STEP 1 - Login to Orion, Set-Up Directory, Upload Files¶
If the sequencing provider provides FASTQ files that are compressed (e.g., ends with “.gz” or “.zip”), decompress with a standard decompressor so the file ends with .fastq. If any suffix is added to the end, make sure to modify these suffixes so they end in .fastq for all sequence files to be processed.
Log into the Orion interface with your email and password. Find the 3 required files under Organization Data as follows:
A) Organization Data / OpenEye Data / Tutorial Data / AbXtract / patient_tutorial.fastqB) Organization Data / OpenEye Data / Tutorial Data / AbXtract / patient_barcode.xlsCreate a general tutorial directory and tutorial 6 subdirectory under PROJECT DIRECTORY / TUTORIALS / TUTORIAL_6 (This is your BASE DIRECTORY and should be used for all outputs for this Tutorial 6 below).
STEP 2 - Select the ‘NGS Pipeline with Automated Lead Selection’ Floe¶
Select the tab along the left side tab titled ‘Floe’.
Click the ‘Floes’ tab.
Choose the ‘OpenEye Specifica AbXtract Module’.
Select the Floe ‘NGS Pipeline with Automated Top Lead Selection’.
STEP 3 - Prepare PacBio Run and Start Job¶
Make sure to specify (and remember) the directory output for all datasets and files.
Load FASTQ file - ‘patient_tutorial.fastq’.
Load barcode XLSX file - ‘patient_barcode.xls’.
STEP 4 - Select Different Clonotyping Method¶
Under the promoted ‘Key Downstream Parameters’, click to expand.
Change the ‘Clustering Type’ to ‘Hamming Distance’.
In order to adjust the maximum Hamming distance (default = 2) we need to open the ‘Hidden Parameters’.
Turn the option ‘Show cube parameters’ to ‘Yes’.
Under ‘Cube Parameters’ find the box titled ‘Downstream KEY PARAMETER Cube’. Click to expand.
Find the ‘Max Distance for Levenshtein or Hamming, If Selected’. Change this value from 2 to 4.
All the remaining parameters can be kept as the default values. Scroll through remaining “Promoted” parameters to understand these in greater detail.

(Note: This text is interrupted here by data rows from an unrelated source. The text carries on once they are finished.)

(* ===== verification/BasicControl.v ===== *)
(** * The jumps of a compiled program

    Every jump that the compiler writes goes to an instruction of the program or
    to its end; [compiled_control_flow] shows that the loader of bytecode text
    accepts them, unless an END line stands before the last line. *)

From Stdlib Require Import Ascii String.
From S2P Require Import Prelude CLib Dbl Records Locks FileSys Conv Bytecode Correl Dict Values Registry Vm VmProps VmRuns BasicExpr BasicExprRun BasicStmt BasicEmit BasicLayout.
From stdpp Require Import options.
Local Open Scope Z_scope.

Definition is_jump (o : OpCode) : bool := match o with Jump | JumpIfZero | Call => true | _ => false end.

(** ** Expressions do not jump *)

Definition no_jumps (code : list Instruction) : Prop := Forall (λ i, is_jump (op i) = false) code.

Lemma no_jumps_app a b : no_jumps a → no_jumps b → no_jumps (a ++ b).
Proof. apply Forall_app_2. Qed.

Lemma no_jumps_cons i a : is_jump (op i) = false → no_jumps a → no_jumps (i :: a).
Proof. by constructor. Qed.

Lemma no_jumps_nil : no_jumps [].
Proof. constructor. Qed.
#[local] Hint Resolve no_jumps_app no_jumps_cons no_jumps_nil : gemini.

Definition calm (e : Expr) : Prop := ∀ b code, emitNode b e = Good code → no_jumps code.

Lemma calm_args name l : Forall calm l → ∀ k code, emit_args name k l = Good code → no_jumps code.
Proof.
  induction 1 as [|e l He _ IH]; intros k code; cbn [emit_args]; [intros [= <-]; apply no_jumps_nil|].
  intros (c & Hc & (cs & Hcs & [= <-])%checked_bind_inv)%checked_bind_inv. apply no_jumps_app; [by eapply He|by eapply IH].
Qed.

Lemma expr_calm e : calm e.
Proof.
  induction e using expr_induction; intros b code; cbn [emitNode].
  all: try (intros [= <-]; auto with gemini; fail).
  - repeat case_match; try done. intros [= <-]. auto with gemini.
  - intros (c & Hc & [= <-])%checked_bind_inv. eauto 7 with gemini.
  - intros (l & Hl & (r & Hr & [= <-])%checked_bind_inv)%checked_bind_inv. destruct o; eauto 7 with gemini.
  - apply IHe.
  - repeat case_match; try done. intros (c & Hc & [= <-])%checked_bind_inv. eauto 7 with gemini.
  - case_match; [done|]. intros (a & Ha & (w & Hw & [= <-])%checked_bind_inv)%checked_bind_inv.
    assert (no_jumps w) by (destruct vi; [by eapply H|injection Hw as <-; auto with gemini]). eauto 8 with gemini.
  - repeat case_match; try done. intros [= <-]. auto with gemini.
  - destruct (builtinArityBounds n) as [[lo hi]|]; [|done]. destruct (_ || _); [done|].
    change ((emit_args n 0 l ≫= λ code0, call_code n (Z.of_nat (length l)) ≫= λ call, Good (code0 ++ call)) = Good code → no_jumps code).
    intros (c & Hc & (w & Hw & [= <-])%checked_bind_inv)%checked_bind_inv. apply no_jumps_app; [by eapply calm_args|].
    unfold call_code in Hw. destruct (functionIdForCall _ _); [|done]. injection Hw as <-. destruct (two_argument_index _ _); auto with gemini.
Qed.

(** ** Items whose targets exist *)

Section items.
Context (known : gset Z).

(** Jumps inside the code stay in it or go to its end, jumps to lines name known
    lines. *)
Definition code_ok (code : list item) : Prop := ∀ k x, code !! k = Some x →
  match x with
  | Plain i => is_jump (op i) = false
  | Skip _ d => (k + d <= length code)%nat
  | ToLine _ n => n ∈ known
  end.

Lemma code_ok_nil : code_ok [].
Proof. intros k x. by rewrite lookup_nil. Qed.

Lemma code_ok_app a b : code_ok a → code_ok b → code_ok (a ++ b).
Proof.
  intros Ha Hb k x [Hk|[Hl Hk]]%lookup_app_Some; rewrite length_app.
  - specialize (Ha k x Hk). destruct x; [done|lia|done].
  - specialize (Hb _ x Hk). destruct x; [done|lia|done].
Qed.

Lemma code_ok_plain l : no_jumps l → code_ok (plain_code l).
Proof.
  intros H k x Hk. rewrite list_lookup_fmap in Hk. destruct (l !! k) eqn:E; [|done]. injection Hk as <-.
  by eapply Forall_lookup_1 in H.
Qed.

Lemma code_ok_skip o d code : (d <= S (length code))%nat → code_ok code → code_ok (Skip o d :: code).
Proof. intros Hd Hc [|k] x; cbn; [intros [= <-]; lia|]. intros Hk. specialize (Hc k x Hk). destruct x; [done|lia|done]. Qed.

Lemma code_ok_line o n : n ∈ known → code_ok [ToLine o n].
Proof. intros Hn [|k] x; cbn; [by intros [= <-]|done]. Qed.

Definition items_ok (c : checked (list item)) : Prop := ∀ code, c = Good code → code_ok code.

Lemma items_ok_follow a b : items_ok a → items_ok b → items_ok (a ▷ b).
Proof. intros Ha Hb code. destruct a as [x| |], b as [y| |]; try done. intros [= <-]. apply code_ok_app; auto. Qed.

Lemma items_ok_ret l : no_jumps l → items_ok (ret_items l).
Proof. intros H code [= <-]. by apply code_ok_plain. Qed.

Lemma items_ok_expression p e : items_ok (expression_items p e).
Proof.
  intros code. unfold expression_items. destruct (emit_expr e) as [c| |] eqn:E; try done. intros [= <-]. apply code_ok_plain. by eapply expr_calm.
Qed.

Lemma items_ok_value_index kw vi : items_ok (value_index_items kw vi).
Proof. destruct vi; [apply items_ok_expression|apply items_ok_ret; auto with gemini]. Qed.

See tutorial 2 automated selection options for more details.
Click ‘Start Job’.
STEP 5 - Identify both the Picked and the Downstream Population¶
Find the output directory specified above.
Identify the datasets labeled ‘picked.consolidated’ and ‘down.consolidated’ make both of these datasets active.

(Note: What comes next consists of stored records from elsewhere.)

(* ===== verification/BasicIr.v ===== *)
(** * The normalised program

    [BasicNormalizedIr.h] and the second half of [BasicSemanticAnalyzer.cpp]: what the analyzer hands to the emitter is a copy of
    the statements in types of its own.  The copy is faithful, field by field, so that the emitter (BasicEmit), which the model
    gives the statements themselves, has the same information. *)

From Stdlib Require Import Ascii String.
From S2P Require Import Prelude CLib BasicExpr BasicStmt BasicEmit.
From stdpp Require Import options.
Local Open Scope Z_scope.

(* src/userland/basic/BasicNormalizedIr.h:20-192 [NormalizedStmt] *)
#[warnings="-register-all"] Inductive NormalizedStmt :=
| IrLetStmt (variableName : string) (expression : Expr)
| IrInputStmt (promptExpr : option Expr) (variableName : string)
| IrChainStmt (programExpr : Expr)
| IrGotoStmt (targetLine : Z)
| IrGosubStmt (targetLine : Z)
| IrReturnStmt
| IrForStmt (variableName : string) (initExpr limitExpr : Expr) (stepExpr : option Expr)
| IrNextStmt (variableName : string)
| IrIfStmt (condition : Expr) (thenArm : IrArm) (elseArm : option IrArm)
| IrPrintStmt (expression : Expr) (suppressEol : bool)
| IrRemStmt
| IrStopStmt
| IrEndStmt
| IrDimStmt (variableName : string) (sizeExpr : Expr)
| IrLetArrayStmt (variableName : string) (indexExpr valueExpr : Expr)
| IrClearStmt
| IrOpenStmt (fileExpr : Expr) (fileVar : string) (elseArm : option IrArm)
| IrReadStmt (targetVar fileVar : string) (idExpr : Expr) (elseArm : option IrArm)
| IrReadUStmt (targetVar fileVar : string) (idExpr : Expr) (elseArm : option IrArm)
| IrWriteStmt (valueExpr : Expr) (fileVar : string) (idExpr : Expr) (elseArm : option IrArm)
| IrWriteUStmt (valueExpr : Expr) (fileVar : string) (idExpr : Expr) (elseArm : option IrArm)
| IrReadNextStmt (targetVar fileVar : string) (elseArm : option IrArm)
| IrReadVStmt (targetVar fileVar : string) (idExpr attrExpr : Expr) (valueIndexExpr : option Expr) (elseArm : option IrArm)
| IrWriteVStmt (valueExpr : Expr) (fileVar : string) (idExpr attrExpr : Expr) (valueIndexExpr : option Expr) (elseArm : option IrArm)
| IrCloseStmt (fileVar : string)
| IrReleaseStmt (fileVar : string) (idExpr : Expr)
| IrOnErrorStmt (stop : bool) (targetLine : Z)
| IrMatAssignStmt (targetArray : string) (rhsExpr : option Expr) (rhsSourceArray : string)
| IrMatReadStmt (targetArray fileVar : string) (idExpr : Expr) (elseArm : option IrArm)
| IrMatWriteStmt (sourceArray fileVar : string) (idExpr : Expr) (elseArm : option IrArm)
with IrArm := IrArmLine (line : Z) | IrArmInline (statement : NormalizedStmt).

(* src/userland/basic/BasicNormalizedIr.h:198-202 [NormalizedLine] *)
Record NormalizedLine := mkNormalized { ir_lineNumber : Z; ir_statement : NormalizedStmt }.

(* src/userland/basic/BasicSemanticAnalyzer.cpp:134-276 [toIrStatement] *)
Fixpoint toIrStatement (s : Stmt) : NormalizedStmt :=
  match s with
  | LetStmt variableName expression => IrLetStmt variableName expression
  | InputStmt promptExpr variableName => IrInputStmt promptExpr variableName
  | ChainStmt programExpr => IrChainStmt programExpr
  | GotoStmt targetLine => IrGotoStmt targetLine
  | GosubStmt targetLine => IrGosubStmt targetLine
  | ReturnStmt => IrReturnStmt
  | ForStmt variableName initExpr limitExpr stepExpr => IrForStmt variableName initExpr limitExpr stepExpr
  | NextStmt variableName => IrNextStmt variableName
  | IfStmt condition thenArm elseArm => IrIfStmt condition (toIrBranchArm thenArm) (option_map toIrBranchArm elseArm)
  | PrintStmt expression suppressEol => IrPrintStmt expression suppressEol
  | RemStmt => IrRemStmt
  | StopStmt => IrStopStmt
  | EndStmt => IrEndStmt
  | DimStmt variableName sizeExpr => IrDimStmt variableName sizeExpr
  | LetArrayStmt variableName indexExpr valueExpr => IrLetArrayStmt variableName indexExpr valueExpr
  | ClearStmt => IrClearStmt
  | OpenStmt fileExpr fileVar elseArm => IrOpenStmt fileExpr fileVar (option_map toIrBranchArm elseArm)
  | ReadStmt targetVar fileVar idExpr elseArm => IrReadStmt targetVar fileVar idExpr (option_map toIrBranchArm elseArm)
  | ReadUStmt targetVar fileVar idExpr elseArm => IrReadUStmt targetVar fileVar idExpr (option_map toIrBranchArm elseArm)
  | WriteStmt valueExpr fileVar idExpr elseArm => IrWriteStmt valueExpr fileVar idExpr (option_map toIrBranchArm elseArm)
  | WriteUStmt valueExpr fileVar idExpr elseArm => IrWriteUStmt valueExpr fileVar idExpr (option_map toIrBranchArm elseArm)
  | ReadNextStmt targetVar fileVar elseArm => IrReadNextStmt targetVar fileVar (option_map toIrBranchArm elseArm)
  | ReadVStmt targetVar fileVar idExpr attrExpr valueIndexExpr elseArm => IrReadVStmt targetVar fileVar idExpr attrExpr valueIndexExpr (option_map toIrBranchArm elseArm)
  | WriteVStmt valueExpr fileVar idExpr attrExpr valueIndexExpr elseArm => IrWriteVStmt valueExpr fileVar idExpr attrExpr valueIndexExpr (option_map toIrBranchArm elseArm)
  | CloseStmt fileVar => IrCloseStmt fileVar
  | ReleaseStmt fileVar idExpr => IrReleaseStmt fileVar idExpr
  | OnErrorStmt stop targetLine => IrOnErrorStmt stop targetLine
  | MatAssignStmt targetArray rhsExpr rhsSourceArray => IrMatAssignStmt targetArray rhsExpr rhsSourceArray
  | MatReadStmt targetArray fileVar idExpr elseArm => IrMatReadStmt targetArray fileVar idExpr (option_map toIrBranchArm elseArm)
  | MatWriteStmt sourceArray fileVar idExpr elseArm => IrMatWriteStmt sourceArray fileVar idExpr (option_map toIrBranchArm elseArm)
  end
with toIrBranchArm (a : Arm) : IrArm :=
  match a with ArmLine line => IrArmLine line | ArmInline s => IrArmInline (toIrStatement s) end.

(* src/userland/basic/BasicSemanticAnalyzer.cpp:12-28 [toIrBranchArm, toIrBranchArmOpt] *)
Definition toIrBranchArmOpt (arm : option Arm) : option IrArm := option_map toIrBranchArm arm.

(** The way back. *)
Fixpoint ofIrStatement (s : NormalizedStmt) : Stmt :=
  match s with
  | IrLetStmt variableName expression => LetStmt variableName expression
  | IrInputStmt promptExpr variableName => InputStmt promptExpr variableName
  | IrChainStmt programExpr => ChainStmt programExpr
  | IrGotoStmt targetLine => GotoStmt targetLine
  | IrGosubStmt targetLine => GosubStmt targetLine
  | IrReturnStmt => ReturnStmt
  | IrForStmt variableName initExpr limitExpr stepExpr => ForStmt variableName initExpr limitExpr stepExpr
  | IrNextStmt variableName => NextStmt variableName
  | IrIfStmt condition thenArm elseArm => IfStmt condition (ofIrArm thenArm) (option_map ofIrArm elseArm)
  | IrPrintStmt expression suppressEol => PrintStmt expression suppressEol
  | IrRemStmt => RemStmt
  | IrStopStmt => StopStmt
  | IrEndStmt => EndStmt
  | IrDimStmt variableName sizeExpr => DimStmt variableName sizeExpr
  | IrLetArrayStmt variableName indexExpr valueExpr => LetArrayStmt variableName indexExpr valueExpr
  | IrClearStmt => ClearStmt
  | IrOpenStmt fileExpr fileVar elseArm => OpenStmt fileExpr fileVar (option_map ofIrArm elseArm)
  | IrReadStmt targetVar fileVar idExpr elseArm => ReadStmt targetVar fileVar idExpr (option_map ofIrArm elseArm)
  | IrReadUStmt targetVar fileVar idExpr elseArm => ReadUStmt targetVar fileVar idExpr (option_map ofIrArm elseArm)
  | IrWriteStmt valueExpr fileVar idExpr elseArm => WriteStmt valueExpr fileVar idExpr (option_map ofIrArm elseArm)
  | IrWriteUStmt valueExpr fileVar idExpr elseArm => WriteUStmt valueExpr fileVar idExpr (option_map ofIrArm elseArm)
  | IrReadNextStmt targetVar fileVar elseArm => ReadNextStmt targetVar fileVar (option_map ofIrArm elseArm)
  | IrReadVStmt targetVar fileVar idExpr attrExpr valueIndexExpr elseArm => ReadVStmt targetVar fileVar idExpr attrExpr valueIndexExpr (option_map ofIrArm elseArm)
  | IrWriteVStmt valueExpr fileVar idExpr attrExpr valueIndexExpr elseArm => WriteVStmt valueExpr fileVar idExpr attrExpr valueIndexExpr (option_map ofIrArm elseArm)
  | IrCloseStmt fileVar => CloseStmt fileVar
  | IrReleaseStmt fileVar idExpr => ReleaseStmt fileVar idExpr
  | IrOnErrorStmt stop targetLine => OnErrorStmt stop targetLine
  | IrMatAssignStmt targetArray rhsExpr rhsSourceArray => MatAssignStmt targetArray rhsExpr rhsSourceArray
  | IrMatReadStmt targetArray fileVar idExpr elseArm => MatReadStmt targetArray fileVar idExpr (option_map ofIrArm elseArm)
  | IrMatWriteStmt sourceArray fileVar idExpr elseArm => MatWriteStmt sourceArray fileVar idExpr (option_map ofIrArm elseArm)
  end
with ofIrArm (a : IrArm) : Arm :=
  match a with IrArmLine line => ArmLine line | IrArmInline s => ArmInline (ofIrStatement s) end.

(* src/userland/basic/BasicSemanticAnalyzer.cpp:304-311 [BasicSemanticAnalyzer::analyze] *)
Definition normalize (lines : list ParsedBasicLine) : list NormalizedLine :=
  (λ l, mkNormalized (lineNumber l) (toIrStatement (statement l))) <$> lines.

Definition restore (lines : list NormalizedLine) : list ParsedBasicLine :=
  (λ l, mkLine (ir_lineNumber l) (ofIrStatement (ir_statement l))) <$> lines.

(** ** Nothing is lost *)

Lemma restored_statement : ∀ s, ofIrStatement (toIrStatement s) = s
with restored_arm : ∀ a, ofIrArm (toIrBranchArm a) = a.
Proof.
  - destruct s; cbn; rewrite ?restored_arm; repeat match goal with el : option Arm |- _ => destruct el; cbn; rewrite ?restored_arm end; reflexivity.
  - destruct a; cbn; rewrite ?restored_statement; reflexivity.
Qed.

Lemma normalized_statement : ∀ s, toIrStatement (ofIrStatement s) = s
with normalized_arm : ∀ a, toIrBranchArm (ofIrArm a) = a.
Proof.
  - destruct s; cbn; rewrite ?normalized_arm; repeat match goal with el : option IrArm |- _ => destruct el; cbn; rewrite ?normalized_arm end; reflexivity.
  - destruct a; cbn; rewrite ?normalized_statement; reflexivity.
Qed.

(** The normalised programs are the statements, one for one. *)
Lemma normalization lines ir : normalize lines = ir ↔ lines = restore ir.
Proof.
  split; [intros <-|intros ->]; unfold normalize, restore; rewrite <- list_fmap_compose.
  - induction lines as [|[n s] lines IH]; cbn; [done|]. by rewrite restored_statement, <- IH.
  - induction ir as [|[n s] ir IH]; cbn; [done|]. by rewrite normalized_statement, IH.
Qed.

Open in the Analyze function and plot ‘percent_roi_final’ on the x-axis with the ‘match_name_2’ on the y-axis.
Under the settings for the plot color code the points by the “Dataset”.

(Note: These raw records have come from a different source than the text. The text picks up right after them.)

Lemma block_refines b : refines b.
Proof using Htokens.
  induction b as [|text rest IH|open body IHb close rest IHr]; [|by apply refines_line|by apply refines_loops].
  intros n i F m _ _ _ _. replace (eval host n Nil m) with (Ok (Some Continue), m) by (by destruct n).
  exists F. split; [done|]. exists 0%nat. intros j. cbn. f_equal. lia.
Qed.
End refinement.

(** ** The table of loops *)
Definition parsed (ls : list string) : list (string * list string) := (λ l, (l, tokenize (trim l))) <$> ls.

Lemma paired_agree b : ∀ i ltr rtl ltr' rtl',
  (∀ k, (i ≤ k < i + size b)%nat → ltr' !! k = ltr !! k ∧ rtl' !! k = rtl !! k) → paired ltr rtl i b → paired ltr' rtl' i b.
Proof.
  induction b as [|text rest IH|open body IHb close rest IHr]; intros i ltr rtl ltr' rtl' Hk; cbn [paired size] in *; [done| |].
  - intros (H1 & H2 & H3). destruct (Hk i) as [-> ->]; [lia|]. split_and!; [done..|]. eapply IH; [|exact H3]. intros k ?. apply Hk. lia.
  - intros (H1 & H2 & H3 & H4). destruct (Hk i) as [-> _]; [lia|]. destruct (Hk (i + 1 + size body)%nat) as [_ ->]; [lia|].
    split_and!; [done..| |]; [eapply IHb; [|exact H3]|eapply IHr; [|exact H4]]; intros k ?; apply Hk; lia.
Qed.

Lemma build_pairs_line i l ls ltr rtl stack : command_of l ≠ Some Loop → command_of l ≠ Some Repeat →
  build_pairs i (parsed (l :: ls)) ltr rtl stack = build_pairs (S i) (parsed ls) ltr rtl stack.
Proof. unfold command_of. cbn. destruct (skipped l); [done|]. by destruct (parseStatement _). Qed.

Lemma build_pairs_loop i l ls ltr rtl stack : command_of l = Some Loop →
  build_pairs i (parsed (l :: ls)) ltr rtl stack = build_pairs (S i) (parsed ls) ltr rtl (i :: stack).
Proof. unfold command_of. cbn. destruct (skipped l); [done|]. by intros [= ->]. Qed.

Lemma build_pairs_repeat i l ls ltr rtl loop stack : command_of l = Some Repeat →
  build_pairs i (parsed (l :: ls)) ltr rtl (loop :: stack) =
  build_pairs (S i) (parsed ls) (<[loop := Z.of_nat i]> ltr) (<[i := Z.of_nat loop]> rtl) stack.
Proof. unfold command_of. cbn. destruct (skipped l); [done|]. by intros [= ->]. Qed.

(** A structured block is paired as the tree says, whatever is around it. *)
Lemma pairs_block b : structured b → ∀ i rest ltr rtl stack,
  (∀ k, (i ≤ k < i + size b)%nat → ltr !! k = Some (-1) ∧ rtl !! k = Some (-1)) →
  ∃ ltr' rtl', build_pairs i (parsed (render b ++ rest)) ltr rtl stack = build_pairs (i + size b) (parsed rest) ltr' rtl' stack ∧
    paired ltr' rtl' i b ∧ ∀ k, ¬ (i ≤ k < i + size b)%nat → ltr' !! k = ltr !! k ∧ rtl' !! k = rtl !! k.
Proof.
  induction b as [|text rest' IH|open body IHb close rest' IHr]; cbn [structured size render paired]; intros Hs i rest ltr rtl stack Hk.
  - exists ltr, rtl. rewrite Nat.add_0_r. done.
  - destruct Hs as (H1 & H2 & _ & Hs). cbn [app]. rewrite build_pairs_line by done.
    destruct (IH Hs (S i) rest ltr rtl stack) as (ltr' & rtl' & E & Hp & Hout); [intros k ?; apply Hk; lia|].
    exists ltr', rtl'. replace (i + (1 + size rest'))%nat with (S i + size rest')%nat by lia.
    destruct (Hout i) as [E1 E2]; [lia|]. destruct (Hk i) as [E3 E4]; [lia|]. split_and!; [done|congruence|congruence|done|].
    intros k ?. apply Hout. lia.
  - destruct Hs as (Ho & Hsb & Hc & Hsr). cbn [app]. rewrite build_pairs_loop by done. rewrite <- app_assoc. cbn [app].
    destruct (IHb Hsb (S i) (close :: render rest' ++ rest) ltr rtl (i :: stack)) as (ltr1 & rtl1 & -> & Hpb & Hout1); [intros k ?; apply Hk; lia|].
    rewrite build_pairs_repeat by done. set (r := (S i + size body)%nat) in *.
    assert (Hmid : ∀ k, (i + 2 + size body ≤ k < i + (2 + size body + size rest'))%nat →
      <[i := Z.of_nat r]> ltr1 !! k = Some (-1) ∧ <[r := Z.of_nat i]> rtl1 !! k = Some (-1)).
    { intros k ?. rewrite !list_lookup_insert_ne by lia. destruct (Hout1 k) as [-> ->]; [lia|]. apply Hk. lia. }
    destruct (IHr Hsr (S r) rest (<[i := Z.of_nat r]> ltr1) (<[r := Z.of_nat i]> rtl1) stack) as (ltr2 & rtl2 & E & Hpr & Hout2); [intros k ?; apply Hmid; lia|].
    exists ltr2, rtl2. replace (i + (2 + size body + size rest'))%nat with (S r + size rest')%nat by lia.
    assert (Hi : ltr1 !! i = Some (-1) ∧ rtl1 !! r = Some (-1)).
    { destruct (Hout1 i) as [-> _]; [lia|]. destruct (Hout1 r) as [_ ->]; [lia|]. split; apply Hk; lia. }
    replace (i + 1 + size body)%nat with r by lia. replace (i + 2 + size body)%nat with (S r) by lia.
    split_and!; [done|..].
    + destruct (Hout2 i) as [-> _]; [lia|]. apply list_lookup_insert_eq. by eapply lookup_lt_Some, Hi.
    + destruct (Hout2 r) as [_ ->]; [lia|]. apply list_lookup_insert_eq. by eapply lookup_lt_Some, Hi.
    + eapply paired_agree; [|exact Hpb]. intros k ?. destruct (Hout2 k) as [-> ->]; [lia|]. by rewrite !list_lookup_insert_ne by lia.
    + done.
    + intros k ?. destruct (Hout2 k) as [-> ->]; [lia|]. rewrite !list_lookup_insert_ne by lia. apply Hout1. lia.
Qed.

Lemma zip_parsed ls : zip ls ((λ l, tokenize (trim l)) <$> ls) = parsed ls.
Proof. induction ls as [|l ls IH]; [done|]. cbn. f_equal. exact IH. Qed.

Lemma load_structured b labels : structured b → collect_labels 0 (render b) ∅ = inl labels →
  ∃ ltr rtl, load (render b) = inl (mkScript (render b) ((λ l, tokenize (trim l)) <$> render b) labels ltr rtl) ∧ paired ltr rtl 0 b.
Proof.
  intros Hs Hl. unfold load. rewrite Hl, zip_parsed.
  destruct (pairs_block b Hs 0 [] (replicate (length (render b)) (-1)) (replicate (length (render b)) (-1)) []) as (ltr & rtl & E & Hp & _).
  - intros k ?. rewrite lookup_replicate_2 by (rewrite length_render; lia). done.
  - rewrite app_nil_r in E. rewrite E. exists ltr, rtl. done.
Qed.

(** ** Structured scripts *)
Lemma set_frames_twice {W} F F' (m : @Machine W) : set_frames F (set_frames F' m) = set_frames F m.
Proof. done. Qed.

Select populations found in the ‘down.consolidated’ dataset only, not the ‘picked.consolidated’.
Follow #12-14 under STEP 5 of Tutorial 3. We will ignore the well_id output as Sanger sequencing was not performed here.
In the data directory, make files visible (see image) and download the csv files corresponding to the selected population. In this case we want the ‘subset_fields.csv’ which is derived from the additional clones selected in the Analyze tool as well as the ‘picked.csv’ which is the automated pipeline picked population.